→ Description of the task: Whenever the string "destruct" turns up in a line below, that line should be copied.

** Opening Available records block **

Definition h_pprint_symbol (x : nat) : outcome text :=
  ch ← choice_at h x;
  match cf_type ch with
  | HCF_CHAR c => Ok ([34] ++ h_pprint_char c ++ [34])
  | HCF_END => Ok [36]
  | HCF_CHARSET cs => pprint_charset cs
  | _ => Ok (nonterminal_name g x)
  end.

(** Characters up to the first symbol that is none: what is printed, and the
    symbols left. *)
Fixpoint pprint_string_loop (x : list nat) : outcome (text * list nat) :=
  match x with
  | [] => Ok ([], [])
  | y :: rest =>
      ch ← choice_at h y;
      match cf_type ch with
      | HCF_CHAR c => '(out, rest) ← pprint_string_loop rest; Ok (h_pprint_char c ++ out, rest)
      | _ => Ok ([], x)
      end
  end.
Definition pprint_string (x : list nat) : outcome (text * list nat) :=
  '(out, rest) ← pprint_string_loop x; Ok ([34] ++ out ++ [34], rest).

(** The loop of [h_pprint_sequence]; [first] is [x == seq->items]. *)
Fixpoint pprint_sequence_loop (fuel : nat) (first : bool) (x : list nat) : outcome text :=
  match x with
  | [] => Ok []
  | y :: rest =>
      match fuel with
      | O => OutOfFuel
      | S fuel =>
          ch ← choice_at h y;
          '(out, rest) ← match cf_type ch with
                         | HCF_CHAR _ => pprint_string x
                         | _ => out ← h_pprint_symbol y; Ok (out, rest)
                         end;
          outs ← pprint_sequence_loop fuel false rest;
          Ok ((if first then [] else [32]) ++ out ++ outs)
      end
  end.
Definition h_pprint_sequence (items : list nat) : outcome text :=
  match items with
  | [] => Ok [34; 34]
  | _ => pprint_sequence_loop (length items) true items
  end.

Definition pprint_sequence (items : list nat) : outcome text :=
  out ← h_pprint_sequence items; Ok ([32] ++ out ++ [10]).

(** The productions after the first. *)
Fixpoint pprint_alternatives (column : Z) (seqs : list (list nat)) : outcome text :=
  match seqs with
  | [] => Ok []
  | seq :: seqs =>
      out ← pprint_sequence seq;
      outs ← pprint_alternatives column seqs;
      Ok (indentation column ++ lit "  |" ++ out ++ outs)
  end.

Definition pprint_ntrules (nt : nat) (indent len : Z) : outcome text :=
  let column := indent + len in
  let name := nonterminal_name g nt in
  let head := indentation indent ++ name
              ++ indentation (column - (Z.max 0 indent + Z.of_nat (length name))) ++ lit " ->" in
  ch ← choice_at h nt;
  match cf_type ch with
  | HCF_CHOICE [] => Ok head
  | HCF_CHOICE (seq :: seqs) =>
      out ← pprint_sequence seq;
      outs ← pprint_alternatives column seqs;
      Ok (head ++ out ++ outs)
  | _ => Fault AssertFail
  end.

(** [for(len=1, s=26; s < g->nts->used; len++, s*=26)] *)
Fixpoint name_width (fuel : nat) (used len s : Z) : outcome Z :=
  if negb (s <? used) then Ok len else
  match fuel with
  | O => OutOfFuel
  | S fuel => name_width fuel used (len + 1) (uint64 (s * 26))
  end.

Context `{IterationOrder}.

Fixpoint pprint_all (nts : list nat) (indent len : Z) : outcome text :=
  match nts with
  | [] => Ok []
  | a :: nts =>
      ch ← choice_at h a;
      _ ← assert_ok (match cf_type ch with HCF_CHOICE _ => true | _ => false end);
      out ← pprint_ntrules a indent len;
      outs ← pprint_all nts indent len;
      Ok (out ++ outs)
  end.

(** The size of a table of pointers is below 2^61, so that 14 rounds are enough. *)
Definition h_pprint_grammar (indent : Z) : outcome text :=
  if Z.of_nat (length (g_nts g)) <? 1 then Ok [] else
  len ← name_width 14 (Z.of_nat (length (g_nts g))) 1 26;
  pprint_all (iter_order (g_nts g)) indent len.

Fixpoint pprint_symbols (first : bool) (l : list nat) : outcome text :=
  match l with
  | [] => Ok []
  | a :: l =>
      out ← h_pprint_symbol a;
      outs ← pprint_symbols false l;
      Ok ((if first then [] else [44]) ++ out ++ outs)
  end.
Definition h_pprint_symbolset (set : list nat) (indent : Z) : outcome text :=
  out ← pprint_symbols true (iter_order set);
  Ok (indentation indent ++ [123] ++ out ++ lit "}" ++ [10]).
End Print.

(** * String maps *)

Definition BUFSIZE : Z := 512.

(** What [pprint_stringmap_elems] adds to the prefix for a character. *)
Definition prefix_char (c : Z) : text :=
  if c =? 36 then lit "\$"
  else if c =? 34 then lit "\" ++ [34]
  else if c =? 92 then lit "\\"
  else if c =? 8 then lit "\b"
  else if c =? 9 then lit "\t"
  else if c =? 10 then lit "\n"
  else if c =? 13 then lit "\r"
  else if isprint c then [c]
  else lit "\x" ++ fmt_BYTE c.

(** Writing to the buffer from [n] on; sprintf also writes the terminating zero. *)
Definition extend_prefix (prefix : text) (c : Z) : outcome text :=
  let prefix' := prefix ++ prefix_char c in
  if Z.of_nat (length prefix') <? BUFSIZE then Ok prefix' else Fault OutOfBounds.

Section StringMaps.
Context (sep : Z) (valprint : option (sm_value -> outcome text)) `{IterationOrder}.

Definition pprint_value (v : sm_value) : outcome text :=
  match valprint with
  | None => Ok []
  | Some valprint => out ← valprint v; Ok ([58] ++ out)
  end.

Definition pprint_epsilon (first : bool) (prefix : text) (v : option sm_value) : outcome (bool * text) :=
  match v with
  | None => Ok (first, [])
  | Some v =>
      out ← pprint_value v;
      Ok (false, (if first then [] else [sep]) ++ [34] ++ prefix ++ [34] ++ out)
  end.

Definition pprint_end (first : bool) (prefix : text) (v : option sm_value) : outcome (bool * text) :=
  match v with
  | None => Ok (first, [])
  | Some v =>
      out ← pprint_value v;
      let quotes := if (0 <? length prefix)%nat then [34; 34] else [] in
      Ok (false, (if first then [] else [44; 34]) ++ quotes ++ prefix ++ quotes ++ [36] ++ out)
  end.

(** [fuel] bounds the depth of the map. The flag says that nothing was printed. *)
Fixpoint pprint_stringmap_elems (fuel : nat) (first : bool) (prefix : text) (map : HStringMap)
    : outcome (bool * text) :=
  match fuel with
  | O => OutOfFuel
  | S fuel =>
      _ ← assert_ok (Z.of_nat (length prefix) <? BUFSIZE - 4);
      '(first, out1) ← pprint_epsilon first prefix (sm_epsilon_branch map);
      '(first, out2) ← pprint_end first prefix (sm_end_branch map);
      '(first, out3) ← for_each (fun '(key, ends) '(first, out) =>
          prefix' ← extend_prefix prefix (key_char key);
          '(first, out') ← pprint_stringmap_elems fuel first prefix' ends;
          Ok (first, out ++ out')) (iter_order (sm_char_branches map)) (first, []);
      Ok (first, out1 ++ out2 ++ out3)
  end.

Definition h_pprint_stringmap (fuel : nat) (map : HStringMap) : outcome text :=
  '(_, out) ← pprint_stringmap_elems fuel true [] map; Ok out.
End StringMaps.

Definition h_pprint_stringset `{IterationOrder} (fuel : nat) (set : HStringMap) (indent : Z) : outcome text :=
  out ← h_pprint_stringmap 44 None fuel set;
  Ok (indentation indent ++ [123] ++ out ++ lit "}" ++ [10]).

(** * Literals can be read back *)

Definition hex_value (c : Z) : Z := if c <? 58 then c - 48 else c - 55.

(** The escapes of [h_pprint_char]. *)
Definition escaped (e : Z) : option Z :=
  if e =? 98 then Some 8 else if e =? 116 then Some 9 else if e =? 110 then Some 10
  else if e =? 114 then Some 13 else if (e =? 34) || (e =? 92) then Some e else None.

(** One character of a literal, and what follows it. *)
Definition read_char (s : text) : option (Z * text) :=
  match s with
  | [] => None
  | c :: r =>
      if negb (c =? 92) then Some (c, r) else
      match r with
      | [] => None
      | e :: r =>
          if e =? 120 then
            match r with
            | a :: b :: r => Some (16 * hex_value a + hex_value b, r)
            | _ => None
            end
          else (., r) <$> escaped e
      end
  end.

(** The characters up to the closing quote. *)
Fixpoint read_literal (fuel : nat) (s : text) : option (list Z * text) :=
  match s with
  | [] => None
  | d :: r =>
      if d =? 34 then Some ([], r) else
      match fuel with
      | O => None
      | S fuel =>
          '(c, s) ← read_char s;
          '(cs, r) ← read_literal fuel s;
          Some (c :: cs, r)
      end
  end.

Lemma hex_value_upper d : 0 <= d < 16 -> hex_value (hex_upper d) = d.
Proof.
  intros Hd. unfold hex_value, hex_upper.
  destruct (Z.ltb_spec d 10); case_match eqn:E; rewrite ?Z.ltb_lt, ?Z.ltb_ge in E; lia.
Qed.

(** What is printed for a character starts the literal and does not end it. *)
Lemma read_char_printed c r :
  0 <= c < 256 ->
  read_char (h_pprint_char c ++ r) = Some (c, r) /\ exists d s, h_pprint_char c ++ r = d :: s /\ d <> 34.
Proof.
  intros Hc. unfold h_pprint_char.
  repeat (match goal with |- context [if c =? ?n then _ else _] =>
    destruct (Z.eqb_spec c n) as [->|?]; [split; [done|eexists _, _; split; [reflexivity|done]]|] end).
  destruct (isprint c) eqn:Ep.
  - simpl. rewrite (proj2 (Z.eqb_neq c 92)) by done. split; [done|]. by eexists _, _.
  - destruct (two_digits c Hc) as [H1 H2]. simpl.
    rewrite !hex_value_upper by done. split; [|by eexists _, _].
    rewrite <- (Z.div_mod c 16); done.
Qed.

(** What pprint_string prints between the quotes. *)
Fixpoint literal (cs : list Z) : text :=
  match cs with [] => [] | c :: cs => h_pprint_char c ++ literal cs end.

(** A string literal that h_pprint_sequence prints can be read back. *)
Lemma read_literal_printed cs r :
  Forall (fun c => 0 <= c < 256) cs -> read_literal (length cs) (literal cs ++ 34 :: r) = Some (cs, r).
Proof.
  induction 1 as [|c cs Hc _ IH]; [done|]. cbn [literal length]. rewrite <- app_assoc.
  destruct (read_char_printed c (literal cs ++ 34 :: r) Hc) as (E & d & s & Es & Hd).
  rewrite Es in E |- *. cbn [read_literal]. rewrite (proj2 (Z.eqb_neq d 34)), E by done. simpl. by rewrite IH.
Qed.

** Closing Available records block **

→ Solution:
  destruct (Z.ltb_spec d 10); case_match eqn:E; rewrite ?Z.ltb_lt, ?Z.ltb_ge in E; lia.
    destruct (Z.eqb_spec c n) as [->|?]; [split; [done|eexists _, _; split; [reflexivity|done]]|] end).
  destruct (isprint c) eqn:Ep.
  - destruct (two_digits c Hc) as [H1 H2]. simpl.
  destruct (read_char_printed c (literal cs ++ 34 :: r) Hc) as (E & d & s & Es & Hd).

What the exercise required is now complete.